### Exercise details
Return exactly the lines of the records below, starting at the line that contains "#[local] Opaque current_piece_mark_key." and ending at the line that contains "exists d' r', rotating_open", with both of those lines kept.

### Extracted data

(* ===== verification/RotatingDbClaims.v ===== *)
(** * RotatingDbClaims: rotation, crashes and reading through the pieces *)

From S2P Require Import Prelude LevelDb RotatingDb RotatingDbInv.
From Stdlib Require Import ZArith Lia Bool.
From stdpp Require Import base list gmap.
Open Scope Z_scope.
#[local] Opaque current_piece_mark_key.

Section RotatingClaims.
Context {L : Type} `{LevelDBSpec L}.
Implicit Types (d : Disk L) (r : rotating_db_io) (m : RotatingDB L).

(** C13: A rotation can be interrupted anywhere.  Wherever the program stops among the five steps of a
    rotation of at least three pieces, opening the directories again gives a well-formed deque with
    one current piece: the old one when the new one was not yet marked, the new one otherwise (the
    second mark is removed).  Every piece but the oldest keeps its entries; the oldest one keeps
    them or is empty, and in archive mode they are then in the newest archive, while the older
    archives stay as they were.  After all five steps opening gives the deque that the rotation
    had made. *)
Theorem rotation_survives_crash d r k : rot_ok d r -> (k <= 5)%nat ->
  exists d' r', rotating_open (n_pieces r) (archive_mode r) (fst (rotateUpto k (d, r))) = (d', r') /\ rot_ok d' r' /\
    current_piece_file_no r' = (if (k <? 4)%nat then current_piece_file_no r else oldest_db_no r) /\
    (forall i key, i <> oldest_db_no r -> key <> current_piece_mark_key ->
       ldb_Get (piece d' (PFile i)) key = ldb_Get (piece d (PFile i)) key) /\
    (forall key, key <> current_piece_mark_key ->
       ldb_Get (piece d' (PFile (oldest_db_no r))) key =
       if (k <? 2)%nat then ldb_Get (piece d (PFile (oldest_db_no r))) key else None) /\
    (archive_mode r = true -> forall key, key <> current_piece_mark_key ->
       (forall i, i <> new_archive_db_no r -> ldb_Get (piece d' (PArchive i)) key = ldb_Get (piece d (PArchive i)) key) /\
       ((2 <= k)%nat -> PArchive (new_archive_db_no r) ∈ pieces r' /\
          ldb_Get (piece d' (PArchive (new_archive_db_no r))) key = ldb_Get (piece d (PFile (oldest_db_no r))) key)) /\
    (k = 5%nat -> r' = snd (RotatingDb.rotate (d, r))).
Proof.
  intros Hok Hk. pose proof Hok as [Hn Hc (m & Hp & Har) _ _ _]. pose proof (new_archive_is d r m Hok Hp) as ->.
  assert (Ha : archive_mode r = true -> archives_are d m) by (intros E; by rewrite E in Har).
  destruct (rotateUpto_is d r k m Hok Hk Hp) as [-> Hrot]. destruct (rotated_from d r m k Hok Hk Ha) as [M1 M2 M3 M4 M5 M6].
  destruct (oldest_not_current d r Hok) as (_ & Hlt & _).
  destruct (open_ok (n_pieces r) (archive_mode r) (if (k <? 4)%nat then current_piece_file_no r else oldest_db_no r)
    (if (k <? 2)%nat then m else S m) _ Hn ltac:(destruct (k <? 4)%nat; lia) M1 M6) as (d' & r' & E & Hok' & Hs & Er).
  exists d', r'. split; [exact E|]. split; [done|]. split; [by rewrite Er|]. split_and!.
  - intros i key Hi Hkey. rewrite Hs by done. by apply M2.
  - intros key Hkey. rewrite Hs by done. by apply M3.
  - intros Har' key Hkey. split; [intros i Hi; rewrite Hs by done; by rewrite M4|]. intros Hk2. split; [|rewrite Hs by done; by rewrite M5].
    rewrite Er. cbn [pieces]. rewrite Har'. assert ((k <? 2)%nat = false) as -> by (apply Nat.ltb_ge; lia). apply elem_of_app. right.
    apply list_elem_of_fmap. exists m. split; [done|]. apply elem_of_seq. lia.
  - intros ->. rewrite Hrot, Er. cbn. destruct (archive_mode r); [done|]. by rewrite Har.
Qed.

(** ** Reading *)

Lemma lookupPieces_cons p ps k : lookupPieces (p :: ps) k =
  match ldb_Get p k with Some (x :: v) => x :: v | _ => lookupPieces ps k end.
Proof. cbn. unfold level_lookup. by destruct (ldb_Get p k) as [[]|]. Qed.
Lemma lookupPieces_ext ps qs k : Forall2 (fun p q => ldb_Get p k = ldb_Get q k) ps qs -> lookupPieces ps k = lookupPieces qs k.
Proof. induction 1 as [|p q ps qs E _ IH]; [done|]. by rewrite !lookupPieces_cons, E, IH. Qed.
Lemma rotation_NoDup n c : (c < n)%nat -> NoDup (rotation n c).
Proof.
  intros Hc. unfold rotation. apply NoDup_fmap_2_strong; [|apply NoDup_seq].
  intros i j Hi%elem_of_seq Hj%elem_of_seq E.
  assert (forall x, (x < n)%nat -> ((c + x) mod n = if c + x <? n then c + x else c + x - n)%nat) as Hmod.
  { intros x Hx. destruct (Nat.ltb_spec (c + x) n); [by apply Nat.mod_small|].
    replace (c + x)%nat with (c + x - n + 1 * n)%nat at 1 by lia. rewrite Nat.Div0.mod_add. apply Nat.mod_small. lia. }
  rewrite !Hmod in E by lia. destruct (Nat.ltb_spec (c + i) n), (Nat.ltb_spec (c + j) n); lia.
Qed.
Lemma pieces_NoDup d r : rot_ok d r -> NoDup (pieces r).
Proof.
  intros [Hn Hc (m & -> & _) _ _ _]. apply NoDup_app. split_and!.
  - apply NoDup_fmap_2; [by intros ? ? [=]|by apply rotation_NoDup].
  - intros p (i & -> & _)%list_elem_of_fmap (j & [=] & _)%list_elem_of_fmap.
  - apply NoDup_fmap_2; [by intros ? ? [=]|apply NoDup_seq].
Qed.
Lemma pieces_front d r : rot_ok d r -> exists rest, pieces r = PFile (current_piece_file_no r) :: rest.
Proof.
  intros [Hn Hc (m & -> & _) _ _ _]. unfold rotation. destruct (n_pieces r) as [|n]; [lia|]. eexists. cbn [seq map app].
  rewrite Nat.add_0_r, Nat.mod_small by done. reflexivity.
Qed.

Definition mr_ok m : Prop := rot_ok (rt_disk m) (rt_io m).
(** The pieces behind the current one. *)
Definition olderPieces m : list L := tail (openPieces m).
Lemma openPieces_front m : mr_ok m -> openPieces m = piece (rt_disk m) (currentPiece m) :: olderPieces m.
Proof. intros Hok. destruct (pieces_front _ _ Hok) as [rest E]. unfold olderPieces, openPieces, currentPiece. by rewrite E. Qed.
Lemma openPieces_on m f : mr_ok m ->
  map (piece (on_piece (currentPiece m) f (rt_disk m))) (pieces (rt_io m)) = f (piece (rt_disk m) (currentPiece m)) :: olderPieces m.
Proof.
  intros Hok. destruct (pieces_front _ _ Hok) as [rest E]. pose proof (pieces_NoDup _ _ Hok) as Hnd.
  unfold olderPieces, openPieces, currentPiece. rewrite E in *. cbn [nth map tail]. apply NoDup_cons in Hnd as [Hni _]. f_equal.
  - by rewrite piece_on, decide_True.
  - apply map_ext_in. intros p Hp%list_elem_of_In. rewrite piece_on, decide_False; [done|]. intros <-. done.
Qed.

Lemma kill_pieces k k' ps : forall d p,
  ldb_Get (piece (foldl (fun d p => on_piece p (fun l => ldb_Delete l k) d) d ps) p) k' =
  if decide (k = k' /\ p ∈ ps) then None else ldb_Get (piece d p) k'.
Proof.
  induction ps as [|q ps IH]; intros d p; cbn.
  - rewrite decide_False by (intros [_ ?%not_elem_of_nil]; done). done.
  - rewrite IH, piece_on. destruct (decide (q = p)) as [->|].
    + rewrite Get_Delete. repeat case_decide; set_solver.
    + repeat case_decide; set_solver.
Qed.
Lemma lookupPieces_none ps k : Forall (fun p => ldb_Get p k = None) ps -> lookupPieces ps k = [].
Proof. induction 1 as [|p ps E _ IH]; [done|]. by rewrite lookupPieces_cons, E. Qed.
Lemma mr_kill_lookup m k k' : mr_lookup (mr_kill m k) k' = if decide (k = k') then [] else mr_lookup m k'.
Proof.
  unfold mr_lookup, mr_kill, openPieces. cbn. case_decide as E.
  - subst k'. apply lookupPieces_none. apply Forall_forall. intros l (p & -> & Hp)%list_elem_of_fmap.
    by rewrite kill_pieces, decide_True.
  - apply lookupPieces_ext. apply Forall2_fmap_2, Forall_Forall2_diag, Forall_forall. intros p _.
    rewrite kill_pieces, decide_False; [done|]. by intros [].
Qed.

(** Reading goes through the pieces from the newest to the oldest.  An inserted value is read back
    when it is not empty, a killed key reads as missing whatever pieces had it, and other keys are
    not affected.  A batch is applied to the current piece only: what the batch leaves there is read
    if it is a value that is not empty; a key that the batch deletes reads as the newest of the older
    pieces has it, so that a batched deletion does not delete what an older piece holds. *)
Theorem rotating_reads m k k' v b : mr_ok m ->
  mr_lookup (mr_insert m k v) k' =
    (if decide (k = k') then match v with _ :: _ => v | [] => lookupPieces (olderPieces m) k end else mr_lookup m k') /\
  mr_lookup (mr_kill m k) k' = (if decide (k = k') then [] else mr_lookup m k') /\
  mr_lookup (mr_commit m b) k =
    match ops_effect (wb_ops b) k (ldb_Get (piece (rt_disk m) (currentPiece m)) k) with
    | Some (x :: w) => x :: w
    | _ => lookupPieces (olderPieces m) k
    end.
Proof.
  intros Hok. split_and!.
  - unfold mr_lookup, mr_insert, openPieces at 1. cbn. rewrite openPieces_on by done.
    rewrite (openPieces_front m Hok), !lookupPieces_cons, Get_Put. case_decide as E; [subst k'; by destruct v|done].
  - apply mr_kill_lookup.
  - unfold mr_lookup, mr_commit, openPieces at 1. cbn. rewrite openPieces_on by done. by rewrite lookupPieces_cons, Get_Write.
Qed.

(** A rotation forgets the oldest piece and nothing else.  It needs that no batch is open.
    Afterwards a key other than the mark is read from the pieces without the oldest one; in archive
    mode the oldest one comes last, behind the archives that are older than it. *)
Theorem rotation_forgets_oldest m : mr_ok m -> rt_batches m = ∅ ->
  exists m', mr_rotate m = Some m' /\ mr_ok m' /\ forall k, k <> current_piece_mark_key ->
    let n := n_pieces (rt_io m) in
    let ps := openPieces m in
    mr_lookup m' k = lookupPieces (take (n - 1) ps ++ drop n ps ++
      (if archive_mode (rt_io m) then take 1 (drop (n - 1) ps) else [])) k.
Proof.
  intros Hok Hb. unfold mr_rotate. rewrite decide_True by done. pose proof (rotate_ok _ _ Hok) as Hok'.
  destruct (RotatingDb.rotate (rt_disk m, rt_io m)) as [d' r'] eqn:E. eexists. split; [done|]. split; [exact Hok'|].
  intros k Hk. set (ps := openPieces m). set (d := rt_disk m) in *. set (r := rt_io m) in *. set (n := n_pieces r).
  pose proof Hok as [Hn Hc (j & Hp & Har) _ _ _]. fold d r in Hn, Hc, Hp, Har.
  assert (Ha : archive_mode r = true -> archives_are d j) by (intros Ea; by rewrite Ea in Har).
  destruct (rotateUpto_is d r 5 j Hok ltac:(lia) Hp) as [Hd Hr]. destruct (rotated_from d r j 5 Hok ltac:(lia) Ha) as [_ M2 M3 M4 M5 _].
  unfold RotatingDb.rotate in E, Hr. rewrite E in Hd, Hr. cbn [fst snd] in Hd, Hr. rewrite <- Hd in M2, M3, M4, M5.
  pose proof (oldest_previous d r Hok) as Ho.
  destruct (erased_pieces (n_pieces r) (current_piece_file_no r) (map PArchive (seq 0 j)) Hn Hc) as (mid & E1 & E2). rewrite <- Ho in E2.
  destruct (rotation_back (n_pieces r) (current_piece_file_no r) ltac:(lia) Hc) as (mid' & R1 & R2 & R3). rewrite <- Ho in R1, R3.
  assert (Hmid : forall i, PFile i ∈ PFile (current_piece_file_no r) :: map PFile mid -> i <> oldest_db_no r).
  { pose proof (rotation_NoDup (n_pieces r) (oldest_db_no r) (proj1 (proj2 (oldest_not_current d r Hok)))) as Hnd.
    rewrite R3 in Hnd, E2. apply NoDup_cons in Hnd as [Hni _]. injection E2 as E2'. rewrite E2'.
    intros i (i' & [= <-] & Hi)%list_elem_of_fmap ->. done. }
  assert (Hps : take (n - 1) ps ++ drop n ps = map (piece d) (PFile (current_piece_file_no r) :: map PFile mid ++ map PArchive (seq 0 j))).
  { unfold ps, openPieces, n. fold d r. by rewrite <- E1, <- Hp, map_app, firstn_map, skipn_map. }
  assert (Hlast : take 1 (drop (n - 1) ps) = [piece d (PFile (oldest_db_no r))]).
  { unfold ps, openPieces, n. fold d r. rewrite Hp, R1, !map_app, <- app_assoc.
    rewrite drop_app_length' by (rewrite !length_map; lia). done. }
  rewrite app_assoc, Hps, Hlast. unfold mr_lookup, openPieces. cbn [rt_disk rt_io]. rewrite Hr. cbn [pieces]. rewrite <- E2.
  rewrite <- app_comm_cons. cbn [map]. rewrite lookupPieces_cons, (M3 k Hk). cbn iota.
  change (piece d' (PFile (current_piece_file_no r)) :: map (piece d') ?l) with (map (piece d') (PFile (current_piece_file_no r) :: l)).
  set (front := PFile (current_piece_file_no r) :: map PFile mid) in *. apply lookupPieces_ext.
  assert (Hsame : Forall2 (fun p q => ldb_Get p k = ldb_Get q k) (map (piece d') (front ++ map PArchive (seq 0 j)))
    (map (piece d) (front ++ map PArchive (seq 0 j)))).
  { apply Forall2_fmap_2, Forall_Forall2_diag, Forall_forall. intros p [Hpf|(i & -> & Hi%elem_of_seq)%list_elem_of_fmap]%elem_of_app.
    - destruct p as [i|i]; [by apply M2; [apply Hmid|]|]. unfold front in Hpf.
      apply elem_of_cons in Hpf as [[=]|(? & [=] & _)%list_elem_of_fmap].
    - by rewrite M4 by lia. }
  destruct (archive_mode r) eqn:Em; [|rewrite app_nil_r; exact Hsame].
  rewrite seq_S, (map_app PArchive), (app_assoc front), (map_app (piece d')). apply Forall2_app; [exact Hsame|]. constructor; [|constructor].
  cbn. by rewrite M5 by (done || lia).
Qed.

(** Iteration does not stop when it is told to.  The callback's answer ends the loop over one
    piece only: a callback that always answers "stop" is called once for every piece that has an
    entry, where the interface says that forEach must return immediately. *)
Theorem rotating_iteration_goes_on m (n : nat) :
  mr_forEach m (fun _ _ n => (S n, false)) n = (n + length (filter (fun p => ldb_entries p <> []) (openPieces m)))%nat.
Proof.
  unfold mr_forEach. generalize (openPieces m). intros ps. revert n. induction ps as [|p ps IH]; intros n; [cbn; lia|].
  cbn [foldl]. rewrite IH, filter_cons. unfold level_forEach. destruct (ldb_entries p) as [|[k v] es] eqn:E.
  - rewrite decide_False by tauto. done.
  - rewrite decide_True by done. cbn. lia.
Qed.
End RotatingClaims.

(** ** Witnesses: three pieces in archive mode *)

Module RotatingExample.
Import MapLevelDB.
Definition disk : Disk (gmap Slice Slice) :=
  <[PFile 0 := <[current_piece_mark_key := []]> {[ [1] := [10] ]}]>
    (<[PFile 1 := {[ [1] := [20]; [2] := [21] ]}]> {[ PFile 2 := {[ [3] := [30] ]} ]}).
Definition io : rotating_db_io := mkRotating [PFile 0; PFile 1; PFile 2] 0 3 true.
Definition db : RotatingDB (gmap Slice Slice) := mkRotatingDB disk io ∅ 0.
Lemma io_ok : rot_ok disk io.
Proof.
  split; cbn [n_pieces current_piece_file_no pieces archive_mode io]; [lia|lia|..].
  - exists 0%nat. split; [done|]. intros i. unfold disk. rewrite !lookup_insert_ne, lookup_singleton_ne by done.
    split; [by intros []|lia].
  - intros i Hi. destruct i as [|[|[|i]]]; [eexists; reflexivity..|lia].
  - intros i Hi. destruct i as [|[|[|i]]]; [by intros _|intros Hm; exfalso; revert Hm; by vm_compute..|lia].
  - left. by vm_compute.
Qed.
End RotatingExample.
Import MapLevelDB.

(** The program stops with two marks; the value of the oldest piece is in the first archive. *)
Lemma rotation_survives_crash_witness : exists d' r',
  rotating_open 3 true (fst (rotateUpto 4 (RotatingExample.disk, RotatingExample.io))) = (d', r') /\ rot_ok d' r' /\
  current_piece_file_no r' = 2%nat /\ ldb_Get (piece d' (PFile 0)) [1] = Some [10] /\
  ldb_Get (piece d' (PArchive 0)) [3] = Some [30].
Proof.
  destruct (rotation_survives_crash RotatingExample.disk RotatingExample.io 4 RotatingExample.io_ok ltac:(lia))
    as (d' & r' & H1 & H2 & H3 & H4 & _ & H6 & _).
  exists d', r'. split_and!; [exact H1|exact H2|exact H3| |].
  - rewrite (H4 0%nat [1]); [by vm_compute|by vm_compute|by vm_compute].
  - destruct (H6 eq_refl [3] ltac:(by vm_compute)) as [_ H7].
    etransitivity; [exact (proj2 (H7 ltac:(lia)))|by vm_compute].
Defined.
(** A batch that deletes the key [1] uncovers the older value. *)
Lemma rotating_reads_witness :
  mr_lookup RotatingExample.db [1] = [10] /\ mr_lookup (mr_kill RotatingExample.db [1]) [1] = [] /\
  mr_lookup (mr_commit RotatingExample.db (mkBatch 0 [WDelete [1]])) [1] = [20].
Proof.
  destruct (rotating_reads RotatingExample.db [1] [1] [] (mkBatch 0 [WDelete [1]]) RotatingExample.io_ok) as (_ & H1 & H2).
  split; [by vm_compute|]. split; [rewrite H1; by vm_compute|rewrite H2; by vm_compute].
Defined.
Lemma rotation_forgets_oldest_witness : exists m', mr_rotate RotatingExample.db = Some m' /\ mr_ok m' /\
  mr_lookup m' [2] = [21] /\ mr_lookup m' [3] = [30].
Proof.
  destruct (rotation_forgets_oldest RotatingExample.db RotatingExample.io_ok eq_refl) as (m' & H1 & H2 & H3).
  exists m'. split_and!; [exact H1|exact H2|rewrite H3; by vm_compute|rewrite H3; by vm_compute].
Defined.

### Solution for this problem
#[local] Opaque current_piece_mark_key.

Section RotatingClaims.
Context {L : Type} `{LevelDBSpec L}.
Implicit Types (d : Disk L) (r : rotating_db_io) (m : RotatingDB L).

(** C13: A rotation can be interrupted anywhere.  Wherever the program stops among the five steps of a
    rotation of at least three pieces, opening the directories again gives a well-formed deque with
    one current piece: the old one when the new one was not yet marked, the new one otherwise (the
    second mark is removed).  Every piece but the oldest keeps its entries; the oldest one keeps
    them or is empty, and in archive mode they are then in the newest archive, while the older
    archives stay as they were.  After all five steps opening gives the deque that the rotation
    had made. *)
Theorem rotation_survives_crash d r k : rot_ok d r -> (k <= 5)%nat ->
  exists d' r', rotating_open (n_pieces r) (archive_mode r) (fst (rotateUpto k (d, r))) = (d', r') /\ rot_ok d' r' /\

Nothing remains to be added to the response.